On Thursday, The University of California Board of Regents decided to, once again, raise tuition for nonresident students.
UC President Janet Napolitano sent a clear message to all out-of-state, international and nonresident-tuition-nonexempt undocumented students: We don’t care about you unless you bankroll our institution.
The tuition hikes are a paradigm of the paradoxical relationship between our financial value and our unappreciated role as contributors and builders of a world-class university system. The time has come for this blatant disregard for the humanity and value of nonresident students to stop.

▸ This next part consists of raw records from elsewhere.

(** * vector-triage: a shallow embedding of the retrieval core

    The development follows the Go packages of the repository:
    [ingest] (embeddable text), [store] (item ids, upserts, migrations,
    vector and full-text search, fusion), [github] (managed comment,
    state transport, event repository), [embed] (the embedding client),
    [engine] (the per-event pipeline) and [main] (the configuration of
    a run).

    Modelling conventions.
    - A Go [string] is the sequence of its Unicode code points
      ([list Z]); the text is taken to be valid UTF-8, so [[]rune(s)] is
      the identity and byte-wise comparison is code-point-wise comparison.
    - A Go [int] is a [Z]; 64-bit wrap-around is written out where the
      code multiplies.
    - A [float64] score is an exact rational ([Q]); NaN, infinities and
      rounding are outside the model.  Only the thresholds read from the
      environment in [main] keep NaN and the infinities, which the range
      check there has to face.
    - A [float32] of a stored vector is its 32-bit pattern where the
      codec is concerned.
    - SQL statements are replaced by their effect on tables kept as
      finite maps or row lists; the clock is passed in explicitly. *)

From Stdlib Require Import ZArith QArith Qabs List String Ascii Lia Lqa.
From Stdlib Require Import DecimalString Permutation Sorted.
From stdpp Require Import gmap list.


(* ===================================================================== *)
(** * Part I: definitions *)
(* ===================================================================== *)

(** ** Go strings *)

Module GoStr.

(** A [rune] is a code point. *)
Abbreviation rune := Z (only parsing).

(** An ASCII literal of the source as a code point sequence. *)
Definition str (s : string) : list Z :=
  map (fun a => Z.of_N (N_of_ascii a)) (list_ascii_of_string s).
Arguments str s%_string.

(** [unicode.IsSpace]: the White_Space property. *)
Definition isSpace (r : rune) : bool :=
  ((9 <=? r) && (r <=? 13) || (r =? 32) || (r =? 133) || (r =? 160)
   || (r =? 5760) || (8192 <=? r) && (r <=? 8202) || (r =? 8232)
   || (r =? 8233) || (r =? 8239) || (r =? 8287) || (r =? 12288))%Z.

Fixpoint TrimLeftSpace (s : list Z) : list Z :=
  match s with
  | c :: rest => if isSpace c then TrimLeftSpace rest else s
  | [] => []
  end.

Definition TrimRightSpace (s : list Z) : list Z :=
  rev (TrimLeftSpace (rev s)).

(** [strings.TrimSpace] *)
Definition TrimSpace (s : list Z) : list Z :=
  TrimRightSpace (TrimLeftSpace s).

(** [strings.HasPrefix] *)
Fixpoint HasPrefix (s p : list Z) : bool :=
  match p, s with
  | [], _ => true
  | _ :: _, [] => false
  | c :: p', d :: s' => (c =? d)%Z && HasPrefix s' p'
  end.

(** [strings.Contains] *)
Fixpoint Contains (s sub : list Z) : bool :=
  HasPrefix s sub ||
  match s with
  | [] => false
  | _ :: rest => Contains rest sub
  end.

(** [strings.Join] *)
Fixpoint Join (parts : list (list Z)) (sep : list Z) : list Z :=
  match parts with
  | [] => []
  | [p] => p
  | p :: rest => p ++ sep ++ Join rest sep
  end.

(** [fmt.Sprintf("%d", n)] *)
Definition itoa (n : Z) : list Z :=
  str (NilZero.string_of_int (Z.to_int n)).

(** [a < b] on strings: lexicographic on code points. *)
Fixpoint ltb (a b : list Z) : bool :=
  match a, b with
  | _, [] => false
  | [], _ :: _ => true
  | x :: a', y :: b' => (x <? y)%Z || (x =? y)%Z && ltb a' b'
  end.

As an out-of-state student, I am fortunate to have parents who can pay for the equivalent of in-state tuition at my state school. However, that still leaves me to cover the additional $29,754 nonresident supplemental fee myself. I do not qualify for financial aid, yet I still carry a loan burden much greater than many of my Californian counterparts.

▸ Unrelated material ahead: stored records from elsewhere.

(* ===== verification/_CoqProject ===== *)
-Q . S2P
Prelude.v
Constants.v
JsText.v
JsValue.v
Json.v
Base64.v
Authority.v
Wordlist.v
RateLimit.v
Protocol.v
Messages.v
Wire.v
Limits.v
PublicManifest.v
Bytes.v
Chunks.v
Crypto.v
SealedJson.v
Pake.v
Auth.v
SecureChannel.v
Establish.v
TransferControl.v
Async.v
FileStat.v
FileSystem.v
ControlWaiter.v
ReceiverState.v
Receiver.v
ReceiverInv.v
ReceiverSteps.v
ReceiverHandlers.v
ReceiverProps.v
ReceiverRun.v
Publish.v
PublishProps.v
PublishRun.v
SendPlan.v
Files.v
FilesProps.v
Sender.v
SenderInv.v
SenderSteps.v
SenderFiles.v
SenderProps.v
SenderRun.v
FilesRun.v
Policy.v
Admission.v
Ice.v
HttpRequest.v
ServerConfig.v
ServerConfigProps.v
StaticPath.v
HttpServer.v
Signals.v
SignalingClient.v
SignalWait.v
WireSignals.v
WireSignalsProps.v
WireSignalsRun.v
Session.v
SessionInv.v
SessionProps.v
ServerState.v
Server.v
ServerInv.v
ServerCluster.v
ServerHandlers.v
ServerRequests.v
ServerProps.v
System.v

I came to UCLA knowing my financial situation. However, I came on the premise that it was more affordable than some of my other choices, which were private schools with tuitions upward of $70,000 a year. UCLA’s affordability, in large part, led me to choose it over other more prestigious and more expensive universities.
Yet as tuition rates get closer to the price of these private universities that provide more equitable financial aid and resources, the UC will lose valuable students and yield rates will drop.
The regents have no care for our financial and personal needs, but they should care about our retention if they wish to have students to fund their multimillion-dollar funding gaps in the future.
Moreover, campuses like UCLA pride themselves on being a world university, while financially exploiting the students that make it so. The nonresident students now being forced to pay higher tuition are the students who encourage their peers and siblings from across the country and world to apply to UCLA and tell their networks of friends and family about their experiences. They are the students who pursue successful careers in a wide spectrum of fields, bolstering the prestige of UCLA across the globe and bringing in essential money and resources.
For instance, UCLA is desperately attempting to cement itself as a respected institution to employers and the federal government in my hometown of Washington, D.C. Yet at the same time, administrators ostracize students from these areas by exploiting them for money and disregarding their unique needs. These students have the knowledge and network to build up UCLA’s reputation in their places of residence – through parents, peers and institutional connections. The UC cannot expect to gain respect across the globe if it fails to listen to the needs of the students from these regions.
Napolitano argued not raising nonresident tuition would result in a $30 million budget gap that would harm all students. Yet the regents could have opted for a smaller tuition increase of about $100 for all UC students to raise this money. Instead, it decided to charge about 20% of its population an amount over seven times greater than this.
While tuition increases will hurt students no matter what, there are many more California residents that can afford a $100 increase than there are nonresident students that can afford a $762 increase.
The regents might have had the ability to see nonresident students as more than just a herd of cash cows if they were less blind to the contributions nonresident students make to the UC’s prestige and diversity. Inevitably, though, they will attempt to raise tuition for nonresidents again.
Let’s hope they recognize the students who have made the nation’s top public universities what they are today.
Cooper is a first-year geography student.